Records provided -
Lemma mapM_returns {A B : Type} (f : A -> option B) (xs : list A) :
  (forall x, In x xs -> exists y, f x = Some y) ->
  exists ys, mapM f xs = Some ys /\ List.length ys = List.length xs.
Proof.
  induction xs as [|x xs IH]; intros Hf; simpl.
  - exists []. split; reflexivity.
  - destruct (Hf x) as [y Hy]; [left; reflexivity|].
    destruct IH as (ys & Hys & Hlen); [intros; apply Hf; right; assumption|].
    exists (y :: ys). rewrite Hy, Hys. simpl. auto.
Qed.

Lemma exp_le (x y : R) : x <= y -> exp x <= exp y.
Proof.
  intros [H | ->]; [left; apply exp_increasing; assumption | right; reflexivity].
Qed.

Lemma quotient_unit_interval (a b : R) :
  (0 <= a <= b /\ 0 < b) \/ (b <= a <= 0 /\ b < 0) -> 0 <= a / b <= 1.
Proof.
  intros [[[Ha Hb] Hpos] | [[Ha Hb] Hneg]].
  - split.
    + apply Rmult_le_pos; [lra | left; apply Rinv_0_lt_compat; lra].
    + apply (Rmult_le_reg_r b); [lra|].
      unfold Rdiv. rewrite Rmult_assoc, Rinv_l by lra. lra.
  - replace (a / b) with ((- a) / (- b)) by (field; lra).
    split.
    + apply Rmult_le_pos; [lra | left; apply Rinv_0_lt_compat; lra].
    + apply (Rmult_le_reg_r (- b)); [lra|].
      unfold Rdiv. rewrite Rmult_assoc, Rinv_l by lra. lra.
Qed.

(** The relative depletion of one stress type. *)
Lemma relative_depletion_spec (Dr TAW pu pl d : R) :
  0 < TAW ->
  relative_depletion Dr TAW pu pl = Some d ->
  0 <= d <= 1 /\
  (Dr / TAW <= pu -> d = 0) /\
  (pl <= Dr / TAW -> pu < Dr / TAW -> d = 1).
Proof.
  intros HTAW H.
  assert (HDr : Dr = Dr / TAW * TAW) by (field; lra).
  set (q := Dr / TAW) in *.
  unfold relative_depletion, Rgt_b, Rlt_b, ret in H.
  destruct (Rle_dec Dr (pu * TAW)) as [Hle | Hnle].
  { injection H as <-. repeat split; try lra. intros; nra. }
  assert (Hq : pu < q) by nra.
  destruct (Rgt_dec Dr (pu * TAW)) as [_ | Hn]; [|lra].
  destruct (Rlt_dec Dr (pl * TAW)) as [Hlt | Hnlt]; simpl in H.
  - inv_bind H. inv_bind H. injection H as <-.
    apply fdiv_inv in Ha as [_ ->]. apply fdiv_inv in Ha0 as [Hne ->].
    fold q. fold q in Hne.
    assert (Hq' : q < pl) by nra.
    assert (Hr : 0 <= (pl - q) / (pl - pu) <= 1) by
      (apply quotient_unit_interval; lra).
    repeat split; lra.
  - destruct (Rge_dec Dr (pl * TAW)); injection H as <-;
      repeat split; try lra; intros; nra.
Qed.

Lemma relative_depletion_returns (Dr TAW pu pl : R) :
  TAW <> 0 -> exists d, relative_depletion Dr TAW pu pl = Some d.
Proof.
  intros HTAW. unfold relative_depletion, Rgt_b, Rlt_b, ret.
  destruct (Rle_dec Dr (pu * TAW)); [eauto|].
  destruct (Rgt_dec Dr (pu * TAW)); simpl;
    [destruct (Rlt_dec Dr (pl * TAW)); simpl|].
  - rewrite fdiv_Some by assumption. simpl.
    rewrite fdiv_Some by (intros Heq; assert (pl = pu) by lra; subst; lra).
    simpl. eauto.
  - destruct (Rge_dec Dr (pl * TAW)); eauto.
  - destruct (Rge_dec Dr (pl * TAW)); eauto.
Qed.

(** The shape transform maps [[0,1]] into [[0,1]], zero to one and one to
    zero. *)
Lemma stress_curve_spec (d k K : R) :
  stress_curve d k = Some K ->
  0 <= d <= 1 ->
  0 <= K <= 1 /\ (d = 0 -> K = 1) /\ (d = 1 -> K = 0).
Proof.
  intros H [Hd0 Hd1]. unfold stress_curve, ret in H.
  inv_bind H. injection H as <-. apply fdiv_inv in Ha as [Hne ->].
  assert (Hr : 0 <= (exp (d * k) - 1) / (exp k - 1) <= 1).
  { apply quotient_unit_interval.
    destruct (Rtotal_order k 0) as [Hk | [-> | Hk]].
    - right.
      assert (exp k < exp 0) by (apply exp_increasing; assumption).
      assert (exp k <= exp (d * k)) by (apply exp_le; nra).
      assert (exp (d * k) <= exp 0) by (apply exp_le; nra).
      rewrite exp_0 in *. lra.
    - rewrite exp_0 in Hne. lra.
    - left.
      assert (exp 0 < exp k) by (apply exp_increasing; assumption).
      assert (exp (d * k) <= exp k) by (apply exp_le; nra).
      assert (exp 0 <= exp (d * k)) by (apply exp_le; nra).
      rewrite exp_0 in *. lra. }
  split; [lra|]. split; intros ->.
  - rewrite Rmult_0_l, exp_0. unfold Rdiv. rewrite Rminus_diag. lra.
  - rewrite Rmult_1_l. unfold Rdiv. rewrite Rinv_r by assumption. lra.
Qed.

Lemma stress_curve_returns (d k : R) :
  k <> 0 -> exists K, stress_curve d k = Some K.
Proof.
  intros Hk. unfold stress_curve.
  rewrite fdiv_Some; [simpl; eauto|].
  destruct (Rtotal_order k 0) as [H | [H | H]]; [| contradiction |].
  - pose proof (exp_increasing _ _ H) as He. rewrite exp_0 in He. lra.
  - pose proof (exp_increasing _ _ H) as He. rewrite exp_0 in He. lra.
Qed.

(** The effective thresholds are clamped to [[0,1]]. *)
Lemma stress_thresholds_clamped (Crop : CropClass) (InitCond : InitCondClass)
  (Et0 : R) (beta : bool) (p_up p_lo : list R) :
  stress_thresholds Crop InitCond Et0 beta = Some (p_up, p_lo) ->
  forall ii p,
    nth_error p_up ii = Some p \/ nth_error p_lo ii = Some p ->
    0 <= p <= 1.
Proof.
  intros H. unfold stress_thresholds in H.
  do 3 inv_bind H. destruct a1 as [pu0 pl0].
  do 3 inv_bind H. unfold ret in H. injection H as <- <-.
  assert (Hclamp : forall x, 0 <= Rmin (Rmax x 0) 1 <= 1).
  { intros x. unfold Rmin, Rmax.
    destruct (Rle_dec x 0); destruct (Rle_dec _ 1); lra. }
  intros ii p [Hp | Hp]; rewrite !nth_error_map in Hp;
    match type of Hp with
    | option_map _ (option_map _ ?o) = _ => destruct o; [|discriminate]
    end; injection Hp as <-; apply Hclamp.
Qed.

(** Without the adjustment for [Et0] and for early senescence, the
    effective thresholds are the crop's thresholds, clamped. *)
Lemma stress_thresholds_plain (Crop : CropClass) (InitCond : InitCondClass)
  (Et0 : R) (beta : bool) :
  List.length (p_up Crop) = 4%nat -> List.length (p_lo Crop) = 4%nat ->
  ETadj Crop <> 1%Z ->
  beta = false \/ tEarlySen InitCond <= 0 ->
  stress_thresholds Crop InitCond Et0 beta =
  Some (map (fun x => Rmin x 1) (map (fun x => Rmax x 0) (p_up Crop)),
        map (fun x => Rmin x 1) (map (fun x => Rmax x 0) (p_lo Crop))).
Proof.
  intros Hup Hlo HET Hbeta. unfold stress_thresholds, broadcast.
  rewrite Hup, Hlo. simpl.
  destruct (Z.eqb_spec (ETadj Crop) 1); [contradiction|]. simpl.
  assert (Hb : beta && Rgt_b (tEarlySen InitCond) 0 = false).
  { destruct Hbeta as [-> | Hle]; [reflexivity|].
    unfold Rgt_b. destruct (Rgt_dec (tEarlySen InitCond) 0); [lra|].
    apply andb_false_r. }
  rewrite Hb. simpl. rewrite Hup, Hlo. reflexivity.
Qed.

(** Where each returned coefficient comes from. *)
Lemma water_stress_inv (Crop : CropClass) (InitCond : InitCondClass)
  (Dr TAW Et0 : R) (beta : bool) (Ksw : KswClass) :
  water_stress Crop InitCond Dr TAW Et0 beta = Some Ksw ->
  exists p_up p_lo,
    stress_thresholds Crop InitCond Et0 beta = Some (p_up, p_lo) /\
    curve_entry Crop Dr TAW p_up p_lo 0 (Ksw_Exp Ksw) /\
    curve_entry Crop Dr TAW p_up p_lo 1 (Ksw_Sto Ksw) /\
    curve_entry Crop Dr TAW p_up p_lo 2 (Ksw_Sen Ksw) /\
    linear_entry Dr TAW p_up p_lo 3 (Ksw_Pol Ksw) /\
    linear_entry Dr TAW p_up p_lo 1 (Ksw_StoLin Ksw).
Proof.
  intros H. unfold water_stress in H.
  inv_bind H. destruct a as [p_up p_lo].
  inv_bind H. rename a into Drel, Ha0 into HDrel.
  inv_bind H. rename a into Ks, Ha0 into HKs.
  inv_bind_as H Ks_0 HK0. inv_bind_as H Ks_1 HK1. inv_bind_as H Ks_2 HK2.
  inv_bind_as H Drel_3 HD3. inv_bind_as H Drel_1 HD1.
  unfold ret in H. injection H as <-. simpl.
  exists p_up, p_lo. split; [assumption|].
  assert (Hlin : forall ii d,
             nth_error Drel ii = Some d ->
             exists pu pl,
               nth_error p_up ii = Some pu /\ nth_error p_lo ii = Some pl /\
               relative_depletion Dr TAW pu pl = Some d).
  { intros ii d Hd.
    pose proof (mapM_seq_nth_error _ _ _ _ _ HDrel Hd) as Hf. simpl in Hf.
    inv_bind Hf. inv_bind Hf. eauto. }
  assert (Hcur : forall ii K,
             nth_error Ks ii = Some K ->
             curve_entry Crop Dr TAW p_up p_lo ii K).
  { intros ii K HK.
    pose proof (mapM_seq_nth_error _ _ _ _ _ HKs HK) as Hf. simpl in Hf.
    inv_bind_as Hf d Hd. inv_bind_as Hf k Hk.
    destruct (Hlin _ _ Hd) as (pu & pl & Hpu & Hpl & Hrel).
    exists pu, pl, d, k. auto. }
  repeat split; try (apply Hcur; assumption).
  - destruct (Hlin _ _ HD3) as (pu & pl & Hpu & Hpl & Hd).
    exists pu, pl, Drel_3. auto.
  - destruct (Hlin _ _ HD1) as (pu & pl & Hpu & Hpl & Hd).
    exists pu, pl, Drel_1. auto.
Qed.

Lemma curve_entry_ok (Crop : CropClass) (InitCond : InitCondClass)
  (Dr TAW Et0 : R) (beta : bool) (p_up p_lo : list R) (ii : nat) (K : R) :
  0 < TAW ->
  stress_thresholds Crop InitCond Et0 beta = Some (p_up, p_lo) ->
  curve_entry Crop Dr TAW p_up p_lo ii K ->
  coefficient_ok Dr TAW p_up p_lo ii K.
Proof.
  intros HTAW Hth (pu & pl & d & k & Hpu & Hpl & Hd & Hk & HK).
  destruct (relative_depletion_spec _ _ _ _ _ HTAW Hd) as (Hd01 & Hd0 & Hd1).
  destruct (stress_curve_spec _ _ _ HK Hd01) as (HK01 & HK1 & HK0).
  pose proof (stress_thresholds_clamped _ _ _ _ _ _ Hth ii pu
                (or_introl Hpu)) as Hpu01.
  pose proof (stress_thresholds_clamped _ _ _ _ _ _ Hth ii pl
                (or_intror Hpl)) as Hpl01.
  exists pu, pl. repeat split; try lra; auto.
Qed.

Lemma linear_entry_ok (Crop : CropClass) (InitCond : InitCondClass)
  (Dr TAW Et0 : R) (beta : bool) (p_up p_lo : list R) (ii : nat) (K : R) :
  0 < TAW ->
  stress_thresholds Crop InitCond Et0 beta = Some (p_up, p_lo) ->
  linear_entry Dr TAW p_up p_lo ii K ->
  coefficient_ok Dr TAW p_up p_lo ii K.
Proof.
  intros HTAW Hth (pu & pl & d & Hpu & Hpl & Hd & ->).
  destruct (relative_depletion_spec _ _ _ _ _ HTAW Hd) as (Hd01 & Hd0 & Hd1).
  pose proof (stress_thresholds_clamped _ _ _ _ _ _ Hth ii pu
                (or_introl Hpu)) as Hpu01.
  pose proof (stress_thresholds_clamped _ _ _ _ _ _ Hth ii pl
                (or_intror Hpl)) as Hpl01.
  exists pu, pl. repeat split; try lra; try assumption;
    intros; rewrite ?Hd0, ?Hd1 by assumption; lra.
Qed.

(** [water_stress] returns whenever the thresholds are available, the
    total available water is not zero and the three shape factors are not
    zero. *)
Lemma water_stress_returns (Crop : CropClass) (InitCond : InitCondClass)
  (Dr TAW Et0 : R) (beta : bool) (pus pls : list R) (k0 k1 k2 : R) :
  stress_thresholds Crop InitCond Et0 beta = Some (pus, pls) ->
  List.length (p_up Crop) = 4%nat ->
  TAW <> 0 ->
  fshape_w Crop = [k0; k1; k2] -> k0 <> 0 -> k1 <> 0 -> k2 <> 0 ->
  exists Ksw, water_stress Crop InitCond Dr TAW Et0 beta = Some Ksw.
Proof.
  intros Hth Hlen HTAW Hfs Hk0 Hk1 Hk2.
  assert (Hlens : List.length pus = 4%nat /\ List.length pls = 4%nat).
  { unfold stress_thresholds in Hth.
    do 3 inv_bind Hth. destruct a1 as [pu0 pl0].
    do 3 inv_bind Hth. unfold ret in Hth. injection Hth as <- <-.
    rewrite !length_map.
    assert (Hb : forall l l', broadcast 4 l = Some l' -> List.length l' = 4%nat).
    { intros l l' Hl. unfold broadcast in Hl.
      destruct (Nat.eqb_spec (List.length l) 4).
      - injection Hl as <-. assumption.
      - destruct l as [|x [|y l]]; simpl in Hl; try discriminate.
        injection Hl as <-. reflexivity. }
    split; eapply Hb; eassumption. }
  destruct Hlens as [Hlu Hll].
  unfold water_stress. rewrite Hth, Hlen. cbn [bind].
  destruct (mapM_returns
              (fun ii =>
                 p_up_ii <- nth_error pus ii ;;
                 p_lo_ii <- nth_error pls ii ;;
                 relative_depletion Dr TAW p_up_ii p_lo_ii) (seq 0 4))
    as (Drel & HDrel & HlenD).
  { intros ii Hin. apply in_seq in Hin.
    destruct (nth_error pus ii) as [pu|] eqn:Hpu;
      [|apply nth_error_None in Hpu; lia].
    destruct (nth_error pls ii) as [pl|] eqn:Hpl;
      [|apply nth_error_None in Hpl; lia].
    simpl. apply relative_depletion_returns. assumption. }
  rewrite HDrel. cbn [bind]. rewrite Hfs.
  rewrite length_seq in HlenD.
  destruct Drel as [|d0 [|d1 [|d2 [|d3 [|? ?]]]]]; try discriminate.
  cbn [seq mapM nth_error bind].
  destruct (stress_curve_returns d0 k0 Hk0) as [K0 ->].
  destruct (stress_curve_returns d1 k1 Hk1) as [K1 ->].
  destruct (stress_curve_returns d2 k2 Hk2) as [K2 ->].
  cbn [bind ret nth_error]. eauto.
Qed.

Requirement - Reproduce exactly the lines of the records above from the one with "- inv_bind H." to the one with "assert (exp 0 <= exp", both included, and leave out everything else.

Task response -
  - inv_bind H. inv_bind H. injection H as <-.
    apply fdiv_inv in Ha as [_ ->]. apply fdiv_inv in Ha0 as [Hne ->].
    fold q. fold q in Hne.
    assert (Hq' : q < pl) by nra.
    assert (Hr : 0 <= (pl - q) / (pl - pu) <= 1) by
      (apply quotient_unit_interval; lra).
    repeat split; lra.
  - destruct (Rge_dec Dr (pl * TAW)); injection H as <-;
      repeat split; try lra; intros; nra.
Qed.

Lemma relative_depletion_returns (Dr TAW pu pl : R) :
  TAW <> 0 -> exists d, relative_depletion Dr TAW pu pl = Some d.
Proof.
  intros HTAW. unfold relative_depletion, Rgt_b, Rlt_b, ret.
  destruct (Rle_dec Dr (pu * TAW)); [eauto|].
  destruct (Rgt_dec Dr (pu * TAW)); simpl;
    [destruct (Rlt_dec Dr (pl * TAW)); simpl|].
  - rewrite fdiv_Some by assumption. simpl.
    rewrite fdiv_Some by (intros Heq; assert (pl = pu) by lra; subst; lra).
    simpl. eauto.
  - destruct (Rge_dec Dr (pl * TAW)); eauto.
  - destruct (Rge_dec Dr (pl * TAW)); eauto.
Qed.

(** The shape transform maps [[0,1]] into [[0,1]], zero to one and one to
    zero. *)
Lemma stress_curve_spec (d k K : R) :
  stress_curve d k = Some K ->
  0 <= d <= 1 ->
  0 <= K <= 1 /\ (d = 0 -> K = 1) /\ (d = 1 -> K = 0).
Proof.
  intros H [Hd0 Hd1]. unfold stress_curve, ret in H.
  inv_bind H. injection H as <-. apply fdiv_inv in Ha as [Hne ->].
  assert (Hr : 0 <= (exp (d * k) - 1) / (exp k - 1) <= 1).
  { apply quotient_unit_interval.
    destruct (Rtotal_order k 0) as [Hk | [-> | Hk]].
    - right.
      assert (exp k < exp 0) by (apply exp_increasing; assumption).
      assert (exp k <= exp (d * k)) by (apply exp_le; nra).
      assert (exp (d * k) <= exp 0) by (apply exp_le; nra).
      rewrite exp_0 in *. lra.
    - rewrite exp_0 in Hne. lra.
    - left.
      assert (exp 0 < exp k) by (apply exp_increasing; assumption).
      assert (exp (d * k) <= exp k) by (apply exp_le; nra).
      assert (exp 0 <= exp (d * k)) by (apply exp_le; nra).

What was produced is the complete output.